Me siento en mi mesa y me quedo mirando la pantalla del ordenador. Es lunes, son las cuatro de la tarde y estoy desanimada. Me siento culpable desde que volví anoche a Nueva York. Aunque sabía que a Robbie y a mí nos quedaban dos telediarios, siento que he acelerado las cosas y no he dejado que la relación siguiera su curso. Pero luego pienso que hacía meses que la cosa no tiraba, y que si acepté este puesto sabiendo que no vendría conmigo es porque, en el fondo, sabía que lo nuestro no tenía futuro.

—Está aquí el dios —susurra Aaron.

Levanto la vista.

—¿Cuál de ellos?

—Tristan Miles —susurra.

Miro por encima de la mampara de mi mesa y veo que está hablando con Rebecca, la jefa de planta.

Lleva un traje azul marino a rayas y el pelo perfectamente ondulado. Sonríe con aire distraído mientras habla. Tiene los dientes más blancos que he visto en mi vida y unos hoyuelos gigantescos.
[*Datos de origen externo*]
Definition correct_write (data : bytes) (len : Z) : IO Z :=
  w ← get;
  correct_write_loop (io_fuel w) data (data_len data len) 0.

(** The result and [*timed_out]. *)
Fixpoint correct_write_to_loop (fuel : nat) (data : bytes) (len sofar : Z) : IO (Z * Z) :=
  match fuel with
  | O => stuck
  | S fuel' =>
      if sofar =? len then mret (len, 0)
      else
        '(count, e) ← sys_select;
        if count =? -1 then
          if negb (is_eintr e) then mret (count, 0) else correct_write_to_loop fuel' data len sofar
        else if count =? 0 then mret (sofar, 1)
        else
          '(ret, e) ← sys_write (take (Z.to_nat (len - sofar)) (drop (Z.to_nat sofar) data));
          if ret <=? 0 then
            if transient ret e then correct_write_to_loop fuel' data len sofar else mret (ret, 0)
          else correct_write_to_loop fuel' data len (sofar + ret)
  end.
Definition correct_write_to (data : bytes) (len : Z) : IO (Z * Z) :=
  w ← get;
  correct_write_to_loop (io_fuel w) data (data_len data len) 0.

(** The buffer is returned with the result: [data] with the bytes read
    stored from its start; storing past its end is a [Crash]. *)
Definition store_at (data : bytes) (sofar : nat) (got : bytes) : outcome bytes :=
  if decide (sofar + length got <= length data)%nat
  then Ret (take sofar data ++ got ++ drop (sofar + length got) data) else Crash.
Definition lift_o {A} (o : outcome A) : IO A := λ w, a ← o; Ret (a, w).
—Rebecca se ríe como una colegiala —dice Aaron con picardía.

—Nunca se pasa por aquí —murmura Molly.

—¿A qué creéis que habrá venido? —susurra Aaron sin quitarle el ojo a tan bello espécimen.
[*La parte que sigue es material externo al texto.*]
Lemma md5_streaming_witness :
  md5_run fresh_ctx [bytes_of "message "; []; bytes_of "digest"] = md5 (concat [bytes_of "message "; []; bytes_of "digest"]).
Proof. apply md5_streaming; [reflexivity|repeat constructor; vm_compute; reflexivity]. Defined.

Lemma length_md5 msg : length (md5 msg) = 16%nat.
Proof. reflexivity. Qed.

Lemma word_bytes_range x : Forall (λ b, 0 <= b < 256) (word_bytes x).
Proof. unfold word_bytes. change 255 with (Z.ones 8). repeat constructor; rewrite Z.land_ones by lia; apply Z.mod_pos_bound; lia. Qed.
Lemma md5_bytes msg : Forall (λ b, 0 <= b < 256) (md5 msg).
Proof. unfold md5. rewrite !Forall_app. split_and!; apply word_bytes_range. Qed.
End MD5.

(** ** The interface of a digest

    What the partitioning, the cache simulator and the text converter rely
    on: sixteen bytes that depend on the message only. *)
Class Digest := {
  digest_of : bytes → bytes;
  digest_length : ∀ m, length (digest_of m) = 16%nat;
  digest_range : ∀ m, Forall (λ b, 0 <= b < 256) (digest_of m);
}.
#[export] Instance md5_digest : Digest :=
  {| digest_of := MD5.md5; digest_length := MD5.length_md5; digest_range := MD5.md5_bytes |}.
—Pues a hacer su trabajo —contesto tajante—. No es por nada, pero trabaja aquí.

Cuanto más lo pienso, más convencida estoy de que he idealizado mi relación con Jameson Miles. No le gusto, solo está cachondo; hay una gran diferencia. Seguro que se habrá acostado con cinco mujeres desde que hablamos el viernes por la noche. No he sabido nada de él desde entonces… Tampoco es que me apetezca hablar con él.

No he roto con Robbie porque me lo haya ordenado Jameson; he roto con Robbie porque ha dejado de esforzarse. Si Jameson se entera de que hemos roto, pensará que es porque quiero acostarme con él… Y no es así.

Para nada. Hombres…

No les voy a decir a mis compañeros que lo hemos dejado. No quiero que la cosa se complique. Quiero darme un tiempo para procesarlo todo.
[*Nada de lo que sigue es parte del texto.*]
Inductive mutex := partition_mutex | config_list_mutex.
#[export] Instance mutex_eq_dec : EqDecision mutex.
Proof. solve_decision. Defined.

(** What is told to the monitor. *)
Inductive mon_call := SetAsDefault | UnitSend (msg : bytes).

Record part_state (Monitor : Type) := PartState {
  num_partitions : Z;
  partition_list : list part_element;
  attempt_to_regrow : Z;
  held : list mutex;                 (* the mutexes that are locked *)
  config_list : list cfg_nv;
  pMon : option Monitor;
  tcpproto : option Z;               (* [None]: zero, as at the start *)
  localaddr : option sockaddr_in;
  sighup_handler : bool;             (* [regrow_partitionlist] is installed *)
  mon_log : list mon_call;
  pthread_codes : list Z;            (* results of the pthread calls to come; 0 from then on *)
  os : net;
}.
Arguments PartState {Monitor}.
Arguments num_partitions {Monitor}.
Arguments partition_list {Monitor}.
Arguments attempt_to_regrow {Monitor}.
Arguments held {Monitor}.
Arguments config_list {Monitor}.
Arguments pMon {Monitor}.
Arguments tcpproto {Monitor}.
Arguments localaddr {Monitor}.
Arguments sighup_handler {Monitor}.
Arguments mon_log {Monitor}.
Arguments pthread_codes {Monitor}.
Arguments os {Monitor}.

Section with_record.
Context {Monitor : Type}.
Implicit Types s : part_state Monitor.
Definition with_parts n l s := PartState n l (attempt_to_regrow s) (held s) (config_list s) (pMon s) (tcpproto s) (localaddr s) (sighup_handler s) (mon_log s) (pthread_codes s) (os s).
Definition with_attempt b s := PartState (num_partitions s) (partition_list s) b (held s) (config_list s) (pMon s) (tcpproto s) (localaddr s) (sighup_handler s) (mon_log s) (pthread_codes s) (os s).
Definition with_held h s := PartState (num_partitions s) (partition_list s) (attempt_to_regrow s) h (config_list s) (pMon s) (tcpproto s) (localaddr s) (sighup_handler s) (mon_log s) (pthread_codes s) (os s).
Definition with_config c s := PartState (num_partitions s) (partition_list s) (attempt_to_regrow s) (held s) c (pMon s) (tcpproto s) (localaddr s) (sighup_handler s) (mon_log s) (pthread_codes s) (os s).
Definition with_mon (m : option Monitor) s := PartState (num_partitions s) (partition_list s) (attempt_to_regrow s) (held s) (config_list s) m (tcpproto s) (localaddr s) (sighup_handler s) (mon_log s) (pthread_codes s) (os s).
Definition with_proto p s := PartState (num_partitions s) (partition_list s) (attempt_to_regrow s) (held s) (config_list s) (pMon s) p (localaddr s) (sighup_handler s) (mon_log s) (pthread_codes s) (os s).
Definition with_local a s := PartState (num_partitions s) (partition_list s) (attempt_to_regrow s) (held s) (config_list s) (pMon s) (tcpproto s) a (sighup_handler s) (mon_log s) (pthread_codes s) (os s).
Definition with_handler s := PartState (num_partitions s) (partition_list s) (attempt_to_regrow s) (held s) (config_list s) (pMon s) (tcpproto s) (localaddr s) true (mon_log s) (pthread_codes s) (os s).
Definition with_log l s := PartState (num_partitions s) (partition_list s) (attempt_to_regrow s) (held s) (config_list s) (pMon s) (tcpproto s) (localaddr s) (sighup_handler s) l (pthread_codes s) (os s).
Definition with_codes l s := PartState (num_partitions s) (partition_list s) (attempt_to_regrow s) (held s) (config_list s) (pMon s) (tcpproto s) (localaddr s) (sighup_handler s) (mon_log s) l (os s).
Definition with_os o s := PartState (num_partitions s) (partition_list s) (attempt_to_regrow s) (held s) (config_list s) (pMon s) (tcpproto s) (localaddr s) (sighup_handler s) (mon_log s) (pthread_codes s) o.
End with_record.

(** Three-way comparison of lengths, addresses and ports. *)
Definition part_compare (el1 el2 : part_element) : Z :=
  if addrlen el2 <? addrlen el1 then 1
  else if addrlen el1 <? addrlen el2 then -1
  else if sin_addr (addr el2) <? sin_addr (addr el1) then 1
  else if sin_addr (addr el1) <? sin_addr (addr el2) then -1
  else if sin_port (addr el2) <? sin_port (addr el1) then 1
  else if sin_port (addr el1) <? sin_port (addr el2) then -1
  else 0.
Tristan Miles dice algo y Rebecca se ríe. Se mete en el ascensor y todos volvemos al trabajo.

* * *

Me peleo con mi paraguas mientras camino afanosamente por la calle. Nueva York no es tan bonita cuando llueve. Cojo un ejemplar de la Gazette mientras espero a que el semáforo se ponga en verde y me lo guardo como puedo en el bolso. Lo leeré mientras espero a que me sirvan el café. Me suena el móvil.

—Hola —digo mientras me abro paso entre la multitud.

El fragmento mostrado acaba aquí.